WHAT YOU HAVE TO DO:
Copy nothing from the entries below except the lines from the one containing "type is installed, on" through the one containing "that exception instead of returning. *)", and copy those exactly.

(Saved data entries)
====

Lemma completion_request_state row column c :
  state_of (bind (getCompletions row column) (fun _ => ret tt) c) = c.
Proof.
  unfold getCompletions, getValue, bind, reads, call, ret.
  destruct (validationSchema c) as [schema |]; [| reflexivity].
  destruct (getAutocompleteSuggestions schema (buffer c) _); reflexivity.
Qed.

(** The two facts kept by every handler: the cached value is the buffer's
    text, and a pending pass is over the buffer's text.  The second needs
    the widget to signal the new text last when it replaces a text by
    another one. *)
Lemma handle_keeps_sync ev c :
  cacheValue c = buffer c ->
  cacheValue (state_of (handle ev c)) = buffer (state_of (handle ev c)).
Proof.
  intros Hsync. destruct ev as [content | v | schema | | | row column |]; cbn [handle].
  - rewrite user_edit_run. reflexivity.
  - destruct (String.eqb_spec v (cacheValue c)) as [Heq | Hne].
    + rewrite (watch_value_cached c v Heq). exact Hsync.
    + rewrite (watch_value_run c v Hne). reflexivity.
  - exact Hsync.
  - destruct (prettifyQuery_state c) as (e & t & ->). exact Hsync.
  - rewrite runGQLQuery_state. exact Hsync.
  - rewrite completion_request_state. exact Hsync.
  - destruct (window_elapses_state c) as [anns ->]. exact Hsync.
Qed.

Lemma handle_keeps_pending ev c :
  (forall old new, old <> new -> exists l, setValue_changes old new = (l ++ [new])%list) ->
  cacheValue c = buffer c ->
  (forall content, inDebounce c = Some content -> content = buffer c) ->
  forall content,
    inDebounce (state_of (handle ev c)) = Some content ->
    content = buffer (state_of (handle ev c)).
Proof.
  intros Hwidget Hsync Hpending.
  destruct ev as [content | v | schema | | | row column |]; cbn [handle].
  - rewrite user_edit_run. simpl. intros content' H. injection H as <-. reflexivity.
  - destruct (String.eqb_spec v (cacheValue c)) as [Heq | Hne].
    + rewrite (watch_value_cached c v Heq). exact Hpending.
    + rewrite (watch_value_run c v Hne). simpl.
      destruct (Hwidget (buffer c) v) as [l ->].
      * rewrite <- Hsync. intros H. apply Hne. symmetry. exact H.
      * rewrite map_app. simpl. rewrite last_last.
        intros content H. injection H as <-. reflexivity.
  - intros content H. injection H as <-. exact Hsync.
  - destruct (prettifyQuery_state c) as (e & t & ->). exact Hpending.
  - rewrite runGQLQuery_state. exact Hpending.
  - rewrite completion_request_state. exact Hpending.
  - destruct (window_elapses_state c) as [anns ->]. simpl. discriminate.
Qed.

(** X8.  Throughout the life of a mounted component, after any series of
    edits, [value] changes, schema installations, commands, completion
    requests and elapsed windows, the cached value equals the text of the
    buffer. *)
Theorem cached_value_mirrors_buffer value evs :
  cacheValue (lifetime value evs) = buffer (lifetime value evs).
Proof.
  unfold lifetime. rewrite mounted_run. simpl.
  match goal with |- context [run evs ?c0] =>
    assert (H0 : cacheValue c0 = buffer c0) by reflexivity;
    generalize dependent c0
  end.
  induction evs as [| ev evs IH]; intros c0 H0; simpl.
  - exact H0.
  - apply IH. apply handle_keeps_sync. exact H0.
Qed.

(** X9.  Provided the widget, when it replaces a text by a different one,
    signals the new text last: throughout the life of a mounted component
    a pending parse/validate pass is always over the current text of the
    buffer. *)
Theorem pending_pass_over_current_buffer value evs content :
  (forall old new, old <> new -> exists l, setValue_changes old new = (l ++ [new])%list) ->
  inDebounce (lifetime value evs) = Some content ->
  content = buffer (lifetime value evs).
Proof.
  intros Hwidget. unfold lifetime. rewrite mounted_run. simpl.
  revert content.
  match goal with |- context [run evs ?c0] =>
    assert (H0 : cacheValue c0 = buffer c0) by reflexivity;
    assert (H1 : forall content, inDebounce c0 = Some content -> content = buffer c0)
      by (simpl; intros content H; injection H as <-; reflexivity);
    generalize dependent c0
  end.
  induction evs as [| ev evs IH]; intros c0 H0 H1; simpl.
  - exact H1.
  - apply IH.
    + apply handle_keeps_sync. exact H0.
    + apply handle_keeps_pending; assumption.
Qed.

(** X10.  Only the debounced pass changes the displayed diagnostics: every
    other handler (edit, [value] change, schema installation, either
    command, completion request) leaves them as they were. *)
Theorem diagnostics_change_only_in_pass ev c :
  ev <> WindowElapses ->
  annotations (state_of (handle ev c)) = annotations c.
Proof.
  intros Hev. destruct ev as [content | v | schema | | | row column |]; cbn [handle].
  - rewrite user_edit_run. reflexivity.
  - destruct (String.eqb_spec v (cacheValue c)) as [Heq | Hne].
    + rewrite (watch_value_cached c v Heq). reflexivity.
    + rewrite (watch_value_run c v Hne). reflexivity.
  - reflexivity.
  - destruct (prettifyQuery_state c) as (e & t & ->). reflexivity.
  - rewrite runGQLQuery_state. reflexivity.
  - rewrite completion_request_state. reflexivity.
  - contradiction Hev. reflexivity.
Qed.

End Component.

Arguments Returned {Schema A} a c.
Arguments Threw {Schema A} e c.

(** *** The component run on the sample collaborators *)

Notation "m ;; k" := (bind m (fun _ => k))
  (at level 61, right associativity).
Abbreviation sample_window := (window_elapses Sample.parse Sample.validate).
Abbreviation sample_data := (@data Sample.Schema).
Abbreviation expected_name :=
  {| Annotation.row := 0; Annotation.column := 3;
     Annotation.text := "Syntax Error: Expected Name, found <EOF>.";
     Annotation.type := "error" |}.

(** C2, on the code.  No schema is installed.  The component is mounted on
    the text [{ a], which does not parse: after the debounce window its
    syntax error is displayed.  The user completes the text to [{ a }],
    which parses: after the debounce window the syntax error of the old
    text is still displayed.  A pass over text that parses, without a
    schema, never calls [setAnnotations]. *)
Theorem stale_diagnostic_survives_valid_text :
  Sample.parse "{ a }" = Normal "a" /\
  (mounted "{ a" ;; sample_window ;; user_edit "{ a }" ;; sample_window) sample_data =
  Returned tt
    {| buffer := "{ a }";
       annotations := [expected_name];
       cacheValue := "{ a }";
       validationSchema := None;
       inDebounce := None;
       emitted := [("input", "{ a }")];
       toasts := [] |}.
Proof. split; reflexivity. Qed.

(** C3, as stated, fails.  The component shows [{ a }] with no diagnostics;
    a schema whose query type has no field [a] is installed.  Right after
    [setValidationSchema] the displayed diagnostics are still empty,
    whereas validating the buffer against the new schema reports one
    error. *)
Lemma setValidationSchema_not_immediate :
  let c := state_of ((mounted "{ a }" ;; sample_window) sample_data) in
  let schema := Some (Sample.QueryFields ["b"]) in
  let revalidated :=
    state_of (parseContents_body Sample.parse Sample.validate (buffer c)
                (with_validationSchema schema c)) in
  annotations (state_of (setValidationSchema schema c)) = [] /\
  annotations revalidated =
    [ {| Annotation.row := 0; Annotation.column := 2;
         Annotation.text := "Cannot query field a on type Query.";
         Annotation.type := "error" |} ] /\
  annotations (state_of (setValidationSchema schema c)) <> annotations revalidated.
Proof. repeat split. discriminate. Qed.

(** C8, on the code.  The component shows [{ a }]; a schema without a query
    type is installed, on which the validator throws an error that has no
    [locations].  When the debounce window elapses the [catch] handler
    reads [e.locations[0]], throws a [TypeError], and the pass ends with
    that exception instead of returning. *)
Theorem unlocated_error_escapes_pass :
  Sample.validate Sample.NoQueryType "a" =
    Throw {| locations := None; message := "Query root type must be provided." |} /\
  (mounted "{ a }" ;; setValidationSchema (Some Sample.NoQueryType) ;; sample_window)
    sample_data =
  Threw (TypeError "0")
    {| buffer := "{ a }";
       annotations := [];
       cacheValue := "{ a }";
       validationSchema := Some Sample.NoQueryType;
       inDebounce := None;
       emitted := [];
       toasts := [] |}.
Proof. split; reflexivity. Qed.

(** Witness of C4: the user types [{ a]. *)
Lemma parse_error_single_diagnostic_witness :
  let c := state_of (user_edit "{ a" sample_data) in
  sample_window c =
    Returned tt (with_annotations [expected_name] (with_inDebounce None c)) /\
  annotations (with_annotations [expected_name] (with_inDebounce None c)) =
    [expected_name].
Proof.
  intros c.
  apply (parse_error_single_diagnostic Sample.parse Sample.validate c "{ a"
           (Sample.syntax_error 1 4 "Syntax Error: Expected Name, found <EOF>.")
           {| Loc.line := 1; Loc.column := 4 |} []).
  - reflexivity.
  - discriminate.
  - reflexivity.
  - reflexivity.
Defined.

====

EXERCISE OUTPUT:
    type is installed, on which the validator throws an error that has no
    [locations].  When the debounce window elapses the [catch] handler
    reads [e.locations[0]], throws a [TypeError], and the pass ends with
    that exception instead of returning. *)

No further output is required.